Energetic founder of the pioneering experimental theatre club La MaMa

The major impetus and example for much of our first fringe and alternative theatre 50 years ago came from New York, specifically a small group of off-off-Broadway and Greenwich Village cafe theatres where Ellen Stewart, who has died aged 91, reigned supreme as the founder and artistic director of La MaMa Experimental Theatre Club.

Although never renowned as an actor or director herself (she took to directing in later life), Stewart generated creative energy and excitement in others, incontrovertible proof that theatre can only thrive given the right circumstances or opportunities.

She considered her artists as her family and, in the earliest days, kept them in clothes from her work as a designer. Many actors slept in her apartment or in the theatre itself.

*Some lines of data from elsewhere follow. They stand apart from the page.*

Lemma has_room_le db n m : has_room db m -> n <= m -> has_room db n.
Proof. unfold has_room. intros [H | [Hd H]] Hle; [left | right]; try split; lia. Qed.

(** A dynamic database with a small arena has room. *)
Lemma has_room_dynamic db n :
  num_buckets db <> 0 -> blob_len (adb_ db) + n <= 2 ^ 62 -> has_room db n.
Proof. intros. right. auto. Qed.

End Init.

(** Reading inside the arena in use is reading the memory behind it. *)
Lemma take_drop_arena db (o n : nat) :
  Z.of_nat (o + n) <= blob_len (adb_ db) ->
  take n (drop o (arena db)) = take n (drop o (arena_mem db)).
Proof.
  intros H. rewrite arena_take.
  rewrite !take_drop_commute, take_take. do 2 f_equal. lia.
Qed.

(* ================================================================== *)
(** * adb_w_data: stored bytes, append-only arena, alignment *)



(** X2: adb_w_data only appends.  The arena before the call is a prefix
    of the arena after it, so whatever was stored stays at its offset;
    the header and the size of the dedup table are left alone. *)
Theorem adb_w_data_append_only `{P : adb_params} db vec alignment :
  writer_ok db -> 0 < alignment ->
  has_room db (alignment + iovec_len vec) ->
  exists db' offs suffix,
    adb_w_data db vec alignment = Ret (db', offs) /\
    arena db' = arena db ++ suffix /\
    hdr db' = hdr db /\ num_buckets db' = num_buckets db.
Proof.
  intros Hok Ha Hroom.
  destruct (adb_w_data_returns db vec alignment Hok Ha Hroom)
    as (db' & offs & Hw).
  destruct (adb_w_data_spec db vec alignment db' offs Hok Ha Hw)
    as (_ & _ & _ & _ & [suffix Hs] & Hh & Hn & _).
  exists db', offs, suffix. auto.
Qed.

(** The theorem at a database that already holds a blob. *)
Lemma adb_w_data_append_only_witness :
  exists db' offs suffix,
    @adb_w_data lp64
      (set_arena (adb_w_init_dynamic 0 1) [x03; x61; x62; x63] 8192)
      [[x01; x02]] 4 = Ret (db', offs) /\
    arena db' = [x03; x61; x62; x63] ++ suffix /\
    hdr db' = mk_adb_header ADB_FORMAT_MAGIC 0 /\ num_buckets db' = 1.
Proof.
  apply (@adb_w_data_append_only lp64
           (set_arena (adb_w_init_dynamic 0 1) [x03; x61; x62; x63] 8192)
           [[x01; x02]] 4).
  - split; [|split];
      [vm_compute; split; discriminate | | vm_compute; discriminate].
    split; [vm_compute; discriminate|]. split; [reflexivity|].
    repeat constructor.
  - lia.
  - left. vm_compute. discriminate.
Defined.



(* ================================================================== *)
(** * Scalars written and read back *)

Lemma arena_not_null db :
  arena_ok db -> 0 < blob_len (adb_ db) -> APK_BLOB_IS_NULL (adb_ db) = false.
Proof.
  unfold arena_ok, arena_mem, APK_BLOB_IS_NULL.
  destruct (blob_ptr (adb_ db)); [reflexivity|]. cbn [length]. lia.
Qed.

Section ReadBack.
Context `{P : adb_params}.
Hypothesis Htags : tags_ok.

Lemma int_tag : is_tag ADB_TYPE_INT.
Proof. apply tags_ok_tag; [exact Htags|]. apply (list_elem_of_lookup_2 _ 1). reflexivity. Qed.
Lemma int32_tag : is_tag ADB_TYPE_INT_32.
Proof. apply tags_ok_tag; [exact Htags|]. apply (list_elem_of_lookup_2 _ 2). reflexivity. Qed.
Lemma blob8_tag : is_tag ADB_TYPE_BLOB_8.
Proof. apply tags_ok_tag; [exact Htags|]. apply (list_elem_of_lookup_2 _ 4). reflexivity. Qed.
Lemma blob16_tag : is_tag ADB_TYPE_BLOB_16.
Proof. apply tags_ok_tag; [exact Htags|]. apply (list_elem_of_lookup_2 _ 5). reflexivity. Qed.
Lemma blob32_tag : is_tag ADB_TYPE_BLOB_32.
Proof. apply tags_ok_tag; [exact Htags|]. apply (list_elem_of_lookup_2 _ 6). reflexivity. Qed.
Lemma array_tag : is_tag ADB_TYPE_ARRAY.
Proof. apply tags_ok_tag; [exact Htags|]. apply (list_elem_of_lookup_2 _ 7). reflexivity. Qed.
Lemma object_tag : is_tag ADB_TYPE_OBJECT.
Proof. apply tags_ok_tag; [exact Htags|]. apply (list_elem_of_lookup_2 _ 8). reflexivity. Qed.

(** The value adb_r_int finds behind an INT_32 whose four bytes lie
    inside the arena, when the bounds check lets it through. *)
Lemma adb_r_int_at db offs val :
  arena_ok db ->
  0 <= offs < 2 ^ 28 -> offs + 4 <= blob_len (adb_ db) ->
  offs + sizeof_ptr <= blob_len (adb_ db) ->
  0 <= val < 2 ^ 32 ->
  take 4 (drop (Z.to_nat offs) (arena_mem db)) = le_encode 4 val ->
  adb_r_int db (ADB_VAL ADB_TYPE_INT_32 offs) = val.
Proof.
  intros Ha Ho Hin Hptr Hval Hbytes.
  destruct (tagged _ offs int32_tag Ho) as (_ & Ht & Hv).
  unfold adb_r_int, adb_r_deref. rewrite Ht, Hv.
  replace (ADB_TYPE_INT_32 =? ADB_TYPE_INT) with false
    by (symmetry; apply Z.eqb_neq;
        apply (tags_ok_neq 2 1 _ _ Htags); [reflexivity | reflexivity | lia]).
  rewrite Z.eqb_refl, Z.add_0_l.
  replace (offs + sizeof_ptr >? blob_len (adb_ db)) with false
    by (symmetry; rewrite Z.gtb_ltb; apply Z.ltb_ge; lia).
  rewrite arena_not_null by (auto; lia).
  rewrite Hbytes. apply le_decode_encode_4. exact Hval.
Qed.

End ReadBack.

(** X5: an integer written with adb_w_int is read back by adb_r_int:
    always when it is kept inline (below 2^28), and for an INT_32 when the
    size of a pointer, which adb_r_int uses as the size of the word it
    checks, is no more than 4. *)
Theorem adb_w_int_read_back `{P : adb_params} db val :
  tags_ok -> writer_ok db -> has_room db 8 ->
  blob_len (adb_ db) + 8 <= 2 ^ 28 ->
  0 <= val < 2 ^ 32 ->
  val < 0x10000000 \/ sizeof_ptr <= 4 ->
  exists db' v, adb_w_int db val = Ret (db', v) /\ adb_r_int db' v = val.
Proof.
  intros Htags Hok Hroom Hsmall Hval Hcase. unfold adb_w_int.
  destruct (val >=? 0x10000000) eqn:E.
  - destruct Hcase as [Hlt | Hptr]; [exfalso; zbool; lia|].
    unfold adb_w_data1. rewrite length_le_encode.
    change (4 <? Z.to_nat 4)%nat with false. cbv iota.
    change (Z.to_nat 4) with 4%nat.
    rewrite take_ge by (rewrite length_le_encode; lia).
    assert (Hlen : iovec_len [le_encode 4 val] = 4)
      by (rewrite iovec_len_concat; cbn [concat]; rewrite app_nil_r,
            length_le_encode; reflexivity).
    destruct (adb_w_data_returns db [le_encode 4 val] 4 Hok ltac:(lia))
      as (db' & offs & Hw); [rewrite Hlen; exact Hroom|].
    destruct (adb_w_data_spec db _ 4 db' offs Hok ltac:(lia) Hw)
      as (Hok' & H0 & H1 & Hbytes & _ & _ & _ & _ & Hcases).
    rewrite Hw. cbn [mbind outcome_bind obind]. exists db'. eexists.
    split; [reflexivity|].
    rewrite Hlen in *. cbn [concat] in Hbytes.
    rewrite app_nil_r, length_le_encode in Hbytes.
    assert (Hb : blob_len (adb_ db') <= 2 ^ 28).
    { destruct Hcases as [[-> _] | [Ho Hl]]; [lia|].
      pose proof (ROUND_UP_lt (blob_len (adb_ db)) 4 ltac:(lia)). lia. }
    apply adb_r_int_at; auto; try lia. apply Hok'.
  - exists db. eexists. split; [reflexivity|].
    zbool.
    assert (Htag : is_tag ADB_TYPE_INT) by (apply int_tag; exact Htags).
    destruct (tagged _ val Htag ltac:(lia)) as (_ & Ht & Hv).
    unfold adb_r_int. rewrite Ht, Hv, Z.eqb_refl. reflexivity.
Qed.

(** The theorem at 2^28, the least integer stored out of line, on a
    32-bit build. *)
Lemma adb_w_int_read_back_witness :
  exists db' v,
    @adb_w_int ilp32 (adb_w_init_dynamic 0 1) 0x10000000 = Ret (db', v)
    /\ @adb_r_int ilp32 db' v = 0x10000000.
Proof.
  apply (@adb_w_int_read_back ilp32 (adb_w_init_dynamic 0 1) 0x10000000).
  - apply tags_ok_params.
  - apply writer_ok_init_dynamic. lia.
  - right. split; [discriminate | vm_compute; discriminate].
  - vm_compute. discriminate.
  - lia.
  - right. vm_compute. discriminate.
Defined.

Section BlobReadBack.
Context `{P : adb_params}.

(** The blob adb_r_blob_w finds behind a value whose offset holds a
    length prefix of [w] bytes and a payload, all inside the arena. *)
Lemma adb_r_blob_w_at db v offs (w : nat) n payload :
  arena_ok db -> ADB_VAL_VALUE v = offs -> (0 < w)%nat ->
  0 <= n < 2 ^ (8 * Z.of_nat w) -> n = Z.of_nat (length payload) ->
  offs + Z.of_nat w + n <= blob_len (adb_ db) ->
  take (w + length payload) (drop (Z.to_nat offs) (arena_mem db))
  = le_encode w n ++ payload ->
  adb_r_blob_w db v w
  = Ret (APK_BLOB_PTR_LEN
           (Some (drop (Z.to_nat (Z.of_nat w + offs)) (arena_mem db))) n)
  /\ take (length payload)
          (drop (Z.to_nat (Z.of_nat w + offs)) (arena_mem db)) = payload.
Proof.
  intros Ha Hv Hw Hn Hlen Hin Hbytes.
  pose proof (val_value_range v) as Hrange. rewrite Hv in Hrange.
  assert (Hnull : APK_BLOB_IS_NULL (adb_ db) = false)
    by (apply arena_not_null; [exact Ha | lia]).
  set (X := drop (Z.to_nat offs) (arena_mem db)) in *.
  assert (HX : X = (le_encode w n ++ payload) ++ drop (w + length payload) X)
    by (rewrite <- Hbytes; symmetry; apply take_drop).
  assert (Hpfx : take w X = le_encode w n).
  { rewrite HX, <- app_assoc.
    apply take_app_length'. now rewrite length_le_encode. }
  assert (Hpay : take (length payload)
                   (drop (Z.to_nat (Z.of_nat w + offs)) (arena_mem db))
                 = payload).
  { replace (Z.to_nat (Z.of_nat w + offs)) with (Z.to_nat offs + w)%nat by lia.
    rewrite <- drop_drop. fold X. rewrite HX, <- app_assoc.
    rewrite drop_app_length' by now rewrite length_le_encode.
    apply take_app_length. }
  split; [|exact Hpay].
  unfold adb_r_blob_w, adb_r_deref, load. rewrite Hv, Z.add_0_l.
  replace (offs + Z.of_nat w >? blob_len (adb_ db)) with false
    by (symmetry; rewrite Z.gtb_ltb; apply Z.ltb_ge; lia).
  rewrite Hnull. fold X. rewrite Hpfx, length_le_encode, Nat.eqb_refl.
  cbn [mbind outcome_bind obind].
  rewrite le_decode_encode, Z.mod_small by exact Hn.
  replace (Z.of_nat w + offs + n >? blob_len (adb_ db)) with false
    by (symmetry; rewrite Z.gtb_ltb; apply Z.ltb_ge; lia).
  reflexivity.
Qed.

End BlobReadBack.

In British terms, she was the Lower East Side's Lilian Baylis, with elements of Sybil Thorndike and Thelma Holt.

Stewart was a voluble and energetic figure, instantly recognisable in her extravagant hairstyle, usually arranged in cornrows and bedecked with bangles and beads. She came to theatre by accident. In 1962 she wanted to help out a friend with theatrical ambitions and the aspiring playwright Paul Foster, so she opened a basement theatre ? naming it "La MaMa" as everyone knew her as "Mama" ? in a tenement on East 9th Street and put on little-known plays by Tennessee Williams, Eugene O'Neill and Harold Pinter. Soon she was a magnet for some of the most significant talent of the decade: Al Pacino, Robert De Niro, Bette Midler, Olympia Dukakis, Richard Dreyfuss and Nick Nolte all worked there, as did the playwrights Sam Shepard, Lanford Wilson and Harvey Fierstein.

La MaMa was soon home, too, to leading new directors: Robert Wilson, Tom O'Horgan, Joseph Chaikin and the Romanian maestro Andrei Serban. The composer Philip Glass worked at La MaMa at the start of his career. Stewart also welcomed the visiting companies of Peter Brook, Jerzy Grotowski and Tadeusz Kantor, and travelled widely on the international festival circuit.

Her private life remained private. She married at least once, and had one son, Larry Hovell, who died in 1998. She was born in Chicago where her father was a tailor and her mother a teacher. She trained as a teacher at Arkansas State College and worked as a riveter in Chicago during the second world war.

Arriving in New York, she worked as an elevator operator in Saks on Fifth Avenue before her dress sense and vivid personality propelled her into the office, where she was appointed an executive designer, the first black woman, she said, to be given such a position: "Saks gave a lunch in my honour but the restaurant refused to seat me."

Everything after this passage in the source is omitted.